◆ **PROBLEM**
Work out how many lines below contain "replace", then write only that number.

======== DATA EXCERPTS

(* ===== verification/KvLog.v ===== *)
(** The record log of one half, as pure data: which record an offset holds, the log it starts, the
    map it stands for; and the laws that relate all of these to in-place changes of the half. *)
From stdpp Require Import gmap.
From S2P Require Import Prelude Bytes Crc Kv KvWp.

(** The record at offset [o] of a half: where the scan continues, or [None] where it ends. *)
Definition rec_at (area : list Z) (o : Z) : option (Z * list Z) :=
  if zlen area <? o + KV_HEADER then None
  else
    let hdr := slice area o KV_HEADER in
    let tag := le_val (slice hdr 0 2) in
    if tag =? 0 then None
    else
      let len := le_val (slice hdr 2 2) in
      let crc := le_val (slice hdr 4 4) in
      if (MAX_VALUE <? len) || (zlen area <? o + record_size len) then None
      else
        let val := slice area (o + KV_HEADER) len in
        if negb (entry_crc (slice hdr 0 4) val =? crc) then None else Some (tag, val).

(** The bytes of a record. *)
Definition rec_hdr (key : Z) (value : list Z) : list Z := le_bytes 2 key ++ le_bytes 2 (zlen value).
Definition rec_body (key : Z) (value : list Z) : list Z :=
  le_bytes 4 (entry_crc (rec_hdr key value) value) ++ value
    ++ zeros (record_size (zlen value) - KV_HEADER - zlen value).
Definition rec_bytes (key : Z) (value : list Z) : list Z := rec_hdr key value ++ rec_body key value.

Abbreviation entry := (Z * (Z * list Z))%type.

Fixpoint log_from (fuel : nat) (area : list Z) (o : Z) : list entry * Z :=
  match fuel with
  | O => ([], o)
  | S fuel =>
      match rec_at area o with
      | None => ([], o)
      | Some (t, v) =>
          let '(l, e) := log_from fuel area (o + record_size (zlen v)) in ((o, (t, v)) :: l, e)
      end
  end.
Definition log (area : list Z) : list entry * Z := log_from (length area + 1) area 0.

(** The map a log stands for: the latest record of a key wins, an empty value is a tombstone. *)
Definition apply_entry (m : gmap Z (list Z)) (x : entry) : gmap Z (list Z) :=
  if bool_decide (x.2.2 = []) then base.delete x.2.1 m else <[x.2.1 := x.2.2]> m.
Definition view (l : list entry) : gmap Z (list Z) := fold_left apply_entry l ∅.

(** The latest record of a key: offset and value. *)
Definition find_last (k : Z) (l : list entry) : option (Z * list Z) :=
  fold_left (fun acc (x : entry) => if x.2.1 =? k then Some (x.1, x.2.2) else acc) l None.

(** ** Sizes *)

Lemma next_multiple_spec n : 0 <= n -> n <= next_multiple_of n 4 < n + 4 /\ aligned (next_multiple_of n 4).
Proof.
  intros Hn. unfold next_multiple_of. pose proof (div_ceil_spec n 4 ltac:(lia)).
  split; [lia|]. apply aligned_mul. by exists 1.
Qed.
Lemma record_size_spec n :
  0 <= n -> 8 + n <= record_size n < 12 + n /\ aligned (record_size n).
Proof.
  intros Hn. destruct (next_multiple_spec n Hn) as [? ?]. unfold record_size, WORD in *.
  change KV_HEADER with 8. split; [lia|]. apply aligned_add; [by exists 2 | done].
Qed.
Lemma record_size_0 : record_size 0 = 8.
Proof. reflexivity. Qed.

(** ** The record at an offset *)

Lemma crc_not32 c : u32_ok c -> u32_ok (not32 c).
Proof. intros. apply u32_lxor; [done | apply u32_max_ok]. Qed.
Lemma entry_crc_ok h v : bytes_ok h -> bytes_ok v -> u32_ok (entry_crc h v).
Proof. intros. apply crc_not32, crc32_update_ok; [|done].
  apply crc32_update_ok; [apply u32_max_ok | done]. Qed.

Lemma rec_at_Some area o t v :
  rec_at area o = Some (t, v) -> bytes_ok area -> 0 <= o ->
  0 < t <= 65535 /\ zlen v <= MAX_VALUE /\ o + record_size (zlen v) <= zlen area /\ bytes_ok v /\
  t = le_val (slice area o 2) /\ zlen v = le_val (slice area (o + 2) 2) /\
  v = slice area (o + KV_HEADER) (zlen v).
Proof.
  intros H Hok Ho. unfold rec_at in H. split_if_in H; [done|].
  rewrite !slice_slice in H by mlia.
  split_if_in H; [done|]. split_if_in H; [done|]. split_if_in H; [done|]. bool_hyps.
  injection H as Ht Hv. rewrite Z.add_0_r in *.
  set (len := le_val (slice area (o + 2) 2)) in *.
  assert (Hl2 : zlen (slice area o 2) = 2) by (apply zlen_slice; mlia).
  assert (Hl2' : zlen (slice area (o + 2) 2) = 2) by (apply zlen_slice; mlia).
  pose proof (le_val_u16_ok (slice area o 2) ltac:(auto with tower) Hl2).
  pose proof (le_val_u16_ok (slice area (o + 2) 2) ltac:(auto with tower) Hl2') as Hlen. fold len in Hlen.
  unfold u16_ok, u16_max in *.
  destruct (record_size_spec len ltac:(lia)) as [? _].
  assert (zlen v = len) as Hvl. { rewrite <- Hv. apply zlen_slice; mlia. }
  rewrite Hvl. split_and!; try lia; [|done]. rewrite <- Hv. auto with tower.
Qed.

(** A record is determined by its own bytes. *)
Lemma rec_at_local area o area' o' t v :
  rec_at area o = Some (t, v) -> bytes_ok area -> 0 <= o -> 0 <= o' ->
  o' + record_size (zlen v) <= zlen area' ->
  slice area' o' (record_size (zlen v)) = slice area o (record_size (zlen v)) ->
  rec_at area' o' = Some (t, v).
Proof.
  intros H Hok Ho Ho' Hfit Hsl.
  pose proof (rec_at_Some _ _ _ _ H Hok Ho) as (Ht & Hv & Hfit0 & _ & _ & Hlen & Hval).
  destruct (record_size_spec (zlen v) (zlen_nonneg v)) as [Hsz _].
  pose proof (zlen_nonneg v).
  assert (Hsub : forall i n, 0 <= i -> 0 <= n -> i + n <= record_size (zlen v) ->
            slice area' (o' + i) n = slice area (o + i) n).
  { intros i n Hi Hn Hin. rewrite <- (slice_slice area' o' (record_size (zlen v))) by lia.
    rewrite Hsl. by apply slice_slice. }
  unfold rec_at in *. split_if_in H; [done|].
  destruct (zlen area' <? o' + KV_HEADER) eqn:Hf; bool_hyps; [mlia|].
  assert (Hh : slice area' o' KV_HEADER = slice area o KV_HEADER).
  { rewrite <- (Z.add_0_r o'), <- (Z.add_0_r o). apply Hsub; mlia. }
  rewrite Hh. split_if_in H; [done|].
  assert (Hl : le_val (slice (slice area o KV_HEADER) 2 2) = zlen v).
  { rewrite slice_slice by mlia. done. }
  rewrite Hl in *. split_if_in H; [done|].
  destruct ((MAX_VALUE <? zlen v) || (zlen area' <? o' + record_size (zlen v))) eqn:Hb.
  { apply orb_true_iff in Hb. destruct Hb; bool_hyps; lia. }
  by rewrite Hsub by mlia.
Qed.

Lemma rec_at_zero area o : 0 <= o -> slice area o 4 = zeros 4 -> rec_at area o = None.
Proof.
  intros Ho Hz. unfold rec_at. split_if; [done|].
  replace (slice (slice area o KV_HEADER) 0 2) with (slice (slice area o 4) 0 2).
  - by rewrite Hz.
  - rewrite !slice_slice by mlia. done.
Qed.

(** ** The bytes of a record read back as that record *)

Lemma zlen_rec_hdr k v : zlen (rec_hdr k v) = 4.
Proof. unfold rec_hdr. by rewrite zlen_app, !zlen_le_bytes. Qed.
Lemma zlen_rec_body k v : zlen (rec_body k v) = record_size (zlen v) - 4.
Proof.
  unfold rec_body. rewrite !zlen_app, zlen_le_bytes.
  destruct (record_size_spec (zlen v) (zlen_nonneg v)). rewrite zlen_zeros by mlia. mlia.
Qed.
Lemma zlen_rec_bytes k v : zlen (rec_bytes k v) = record_size (zlen v).
Proof. unfold rec_bytes. rewrite zlen_app, zlen_rec_hdr, zlen_rec_body. lia. Qed.
Lemma rec_hdr_ok k v : bytes_ok (rec_hdr k v).
Proof. apply bytes_ok_app. auto with tower. Qed.
Lemma rec_body_ok k v : bytes_ok v -> bytes_ok (rec_body k v).
Proof. intros. unfold rec_body. rewrite !bytes_ok_app. auto with tower. Qed.
#[export] Hint Rewrite zlen_rec_hdr zlen_rec_body zlen_rec_bytes : zlen.
#[export] Hint Resolve rec_hdr_ok rec_body_ok : tower.

Lemma rec_at_bytes area o k v :
  0 <= o -> 0 < k <= 65535 -> zlen v <= MAX_VALUE -> bytes_ok v ->
  o + record_size (zlen v) <= zlen area -> slice area o (record_size (zlen v)) = rec_bytes k v ->
  rec_at area o = Some (k, v).
Proof.
  intros Ho Hk Hv Hok Hfit Hsl.
  destruct (record_size_spec (zlen v) (zlen_nonneg v)) as [Hsz _]. pose proof (zlen_nonneg v).
  assert (Hsub : forall i n, 0 <= i -> 0 <= n -> i + n <= record_size (zlen v) ->
            slice area (o + i) n = slice (rec_bytes k v) i n).
  { intros i n Hi Hn Hin. by rewrite <- Hsl, slice_slice. }
  assert (Htag : slice area o 2 = le_bytes 2 k).
  { rewrite <- (Z.add_0_r o), Hsub by lia. unfold rec_bytes, rec_hdr. rewrite <- !app_assoc. apply (slice_app_l (le_bytes 2 k)). }
  assert (Hlen : slice area (o + 2) 2 = le_bytes 2 (zlen v)).
  { rewrite Hsub by lia. unfold rec_bytes, rec_hdr. rewrite <- !app_assoc.
    apply (slice_app_mid (le_bytes 2 k) (le_bytes 2 (zlen v))). }
  assert (Hh4 : slice area o 4 = rec_hdr k v).
  { rewrite <- (Z.add_0_r o), Hsub by lia. unfold rec_bytes. rewrite <- (zlen_rec_hdr k v). apply slice_app_l. }
  assert (Hcrc : slice area (o + 4) 4 = le_bytes 4 (entry_crc (rec_hdr k v) v)).
  { rewrite Hsub by lia. unfold rec_bytes, rec_body.
    apply (slice_app_mid (rec_hdr k v) (le_bytes 4 (entry_crc (rec_hdr k v) v))). }
  assert (Hval : slice area (o + 8) (zlen v) = v).
  { rewrite Hsub by lia. unfold rec_bytes, rec_body. rewrite app_assoc.
    apply (slice_app_mid (rec_hdr k v ++ le_bytes 4 (entry_crc (rec_hdr k v) v)) v). }
  unfold rec_at. change KV_HEADER with 8. destruct (zlen area <? o + 8) eqn:Hf; bool_hyps; [lia|].
  rewrite !slice_slice, Z.add_0_r, Htag, Hlen, Hcrc, Hh4 by lia.
  rewrite !le_val_u16 by mlia. rewrite le_val_u32 by auto using entry_crc_ok with tower. 
  destruct (k =? 0) eqn:Hk0; bool_hyps; [lia|].
  destruct (_ || _) eqn:Hb; [apply orb_true_iff in Hb; destruct Hb; bool_hyps; lia|].
  by rewrite Hval, Z.eqb_refl.
Qed.

(** ** Logs *)

Inductive Log (area : list Z) : Z -> list entry -> Z -> Prop :=
| Log_nil o : Log area o [] o
| Log_cons o t v l e :
    rec_at area o = Some (t, v) -> Log area (o + record_size (zlen v)) l e ->
    Log area o ((o, (t, v)) :: l) e.

(** The whole log of a half: from its start to where the scan stops. *)
Definition FullLog (area : list Z) (l : list entry) (e : Z) : Prop :=
  Log area 0 l e /\ rec_at area e = None.

Lemma Log_bounds area o l e :
  Log area o l e -> bytes_ok area -> 0 <= o -> o <= zlen area ->
  o <= e <= zlen area /\ (aligned o -> aligned e).
Proof.
  intros H Hok. induction H as [o|o t v l e Hr H IH]; intros Ho Hle; [split; [lia | done]|].
  pose proof (rec_at_Some _ _ _ _ Hr Hok Ho) as (_ & _ & Hfit & _).
  destruct (record_size_spec (zlen v) (zlen_nonneg v)) as [? Ha]. pose proof (zlen_nonneg v).
  destruct IH as [? Hal]; [lia.. |]. split; [lia|]. intros. apply Hal. by apply aligned_add.
Qed.

Lemma Log_app area o l m e e' : Log area o l m -> Log area m e e' -> Log area o (l ++ e) e'.
Proof. induction 1; simpl; [done|]. intros. econstructor; eauto. Qed.

Lemma Log_snoc area o l m t v :
  Log area o l m -> rec_at area m = Some (t, v) ->
  Log area o (l ++ [(m, (t, v))]) (m + record_size (zlen v)).
Proof. intros H Hr. eapply Log_app; [exact H|]. econstructor; [done | constructor]. Qed.

Lemma Log_local area area' o l e :
  Log area o l e -> bytes_ok area -> 0 <= o -> zlen area' = zlen area -> o <= zlen area ->
  slice area' o (e - o) = slice area o (e - o) -> Log area' o l e.
Proof.
  intros H Hok. induction H as [o|o t v l e Hr H IH]; intros Ho Hz Hle Hsl; [constructor|].
  pose proof (rec_at_Some _ _ _ _ Hr Hok Ho) as (_ & _ & Hfit & _).
  destruct (record_size_spec (zlen v) (zlen_nonneg v)) as [Hs _]. pose proof (zlen_nonneg v).
  destruct (Log_bounds _ _ _ _ H Hok) as [Hb _]; [lia.. |].
  assert (Hsub : forall i n, 0 <= i -> 0 <= n -> i + n <= e - o -> slice area' (o + i) n = slice area (o + i) n).
  { intros i n Hi Hn Hin. rewrite <- (slice_slice area' o (e - o)), <- (slice_slice area o (e - o)) by lia.
    by rewrite Hsl. }
  econstructor.
  - eapply rec_at_local; [exact Hr | done | lia | lia | lia|].
    rewrite <- (Z.add_0_r o). apply Hsub; lia.
  - apply IH; [lia | done | lia|].
    replace (e - (o + record_size (zlen v))) with (e - o - record_size (zlen v)) by lia. apply Hsub; lia.
Qed.

Lemma Log_unique area o l e l' e' :
  Log area o l e -> rec_at area e = None -> Log area o l' e' -> rec_at area e' = None -> l = l' /\ e = e'.
Proof.
  intros H He. revert l' e'. induction H as [o|o t v l e Hr H IH]; intros l' e' H' He'.
  - inversion H'; subst; [done | congruence].
  - inversion H' as [|o' t' v' l2 e2 Hr' H2]; subst; [congruence|].
    rewrite Hr in Hr'. injection Hr' as <- <-. destruct (IH He _ _ H2 He') as [-> ->]. done.
Qed.

Lemma log_from_spec fuel area o :
  bytes_ok area -> 0 <= o -> zlen area < o + Z.of_nat fuel ->
  Log area o (log_from fuel area o).1 (log_from fuel area o).2 /\
  rec_at area (log_from fuel area o).2 = None.
Proof.
  intros Hok. revert o. induction fuel as [|fuel IH]; intros o Ho Hf; cbn [log_from].
  - simpl. split; [constructor|]. unfold rec_at.
    destruct (zlen area <? o + KV_HEADER) eqn:E; [done|]. bool_hyps. mlia.
  - destruct (rec_at area o) as [[t v]|] eqn:Hr; [|split; [constructor | done]].
    destruct (record_size_spec (zlen v) (zlen_nonneg v)) as [Hs _]. pose proof (zlen_nonneg v).
    destruct (IH (o + record_size (zlen v))) as [H1 H2]; [lia.. |].
    destruct (log_from fuel area _) as [l e]; simpl in *. split; [by econstructor | done].
Qed.

Lemma log_full area : bytes_ok area -> FullLog area (log area).1 (log area).2.
Proof. intros. apply log_from_spec; [done | lia | unfold zlen; lia]. Qed.

Lemma FullLog_log area l e : bytes_ok area -> FullLog area l e -> log area = (l, e).
Proof.
  intros Hok [H He]. destruct (log_full area Hok) as [H' He'].
  destruct (Log_unique _ _ _ _ _ _ H He H' He') as [-> ->]. by destruct (log area).
Qed.

Lemma FullLog_bounds area l e :
  bytes_ok area -> FullLog area l e -> 0 <= e <= zlen area /\ aligned e.
Proof.
  intros Hok [H _]. destruct (Log_bounds _ _ _ _ H Hok) as [? Ha]; [lia | apply zlen_nonneg|].
  split; [done|]. apply Ha. by exists 0.
Qed.

(** Changing bytes at or past the log end keeps the records before it. *)
Lemma Log_patch area l e o d :
  Log area 0 l e -> bytes_ok area -> e <= o -> 0 <= e -> o + zlen d <= zlen area ->
  Log (patch area o d) 0 l e.
Proof.
  intros H Hok Ho He Hd. pose proof (zlen_nonneg d). eapply Log_local; [exact H | done | lia | | |].
  - apply zlen_patch; lia.
  - pose proof (zlen_nonneg area). lia.
  - apply slice_patch_other; lia.
Qed.

(** ** The map *)

Lemma view_snoc l x : view (l ++ [x]) = apply_entry (view l) x.
Proof. unfold view. by rewrite fold_left_app. Qed.

Lemma find_last_snoc k l x :
  find_last k (l ++ [x]) = if x.2.1 =? k then Some (x.1, x.2.2) else find_last k l.
Proof. unfold find_last. by rewrite fold_left_app. Qed.

Lemma view_lookup k l :
  view l !! k = match find_last k l with
                | Some (_, v) => if bool_decide (v = []) then None else Some v
                | None => None
                end.
Proof.
  induction l as [|[o [t v]] l IH] using rev_ind; [apply lookup_empty|].
  rewrite view_snoc, find_last_snoc. unfold apply_entry. simpl.
  destruct (t =? k) eqn:Ht; bool_hyps.
  - subst t. case_bool_decide; [apply lookup_delete_eq | apply lookup_insert_eq].
  - rewrite <- IH. case_bool_decide; [by apply lookup_delete_ne | by apply lookup_insert_ne].
Qed.

Lemma find_last_In k l o v : find_last k l = Some (o, v) -> In (o, (k, v)) l.
Proof.
  induction l as [|[o' [t' v']] l IH] using rev_ind; [done|].
  rewrite find_last_snoc. simpl. intros H. apply List.in_or_app.
  destruct (t' =? k) eqn:Ht; bool_hyps; [|left; by apply IH].
  injection H as -> ->. subst t'. right. by left.
Qed.

Lemma Log_In area o l e x : Log area o l e -> In x l -> rec_at area x.1 = Some x.2.
Proof. induction 1 as [|o t v l e Hr H IH]; [done|]. intros [<-|Hin]; [done | by apply IH]. Qed.
Lemma Log_In_range area o l e x :
  Log area o l e -> bytes_ok area -> 0 <= o -> o <= zlen area -> In x l ->
  o <= x.1 /\ x.1 + record_size (zlen x.2.2) <= e.
Proof.
  intros H Hok. induction H as [|o t v l e Hr H IH]; [done|]. intros Ho Hle Hin.
  pose proof (rec_at_Some _ _ _ _ Hr Hok Ho) as (_ & _ & Hfit & _).
  destruct (record_size_spec (zlen v) (zlen_nonneg v)) as [Hs _]. pose proof (zlen_nonneg v).
  destruct (Log_bounds _ _ _ _ H Hok) as [Hb _]; [lia.. |].
  destruct Hin as [<-|Hin]; simpl; [lia|]. destruct IH as [? ?]; [lia.. | done|]. lia.
Qed.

================

◆ **WRITTEN RESPONSE**
2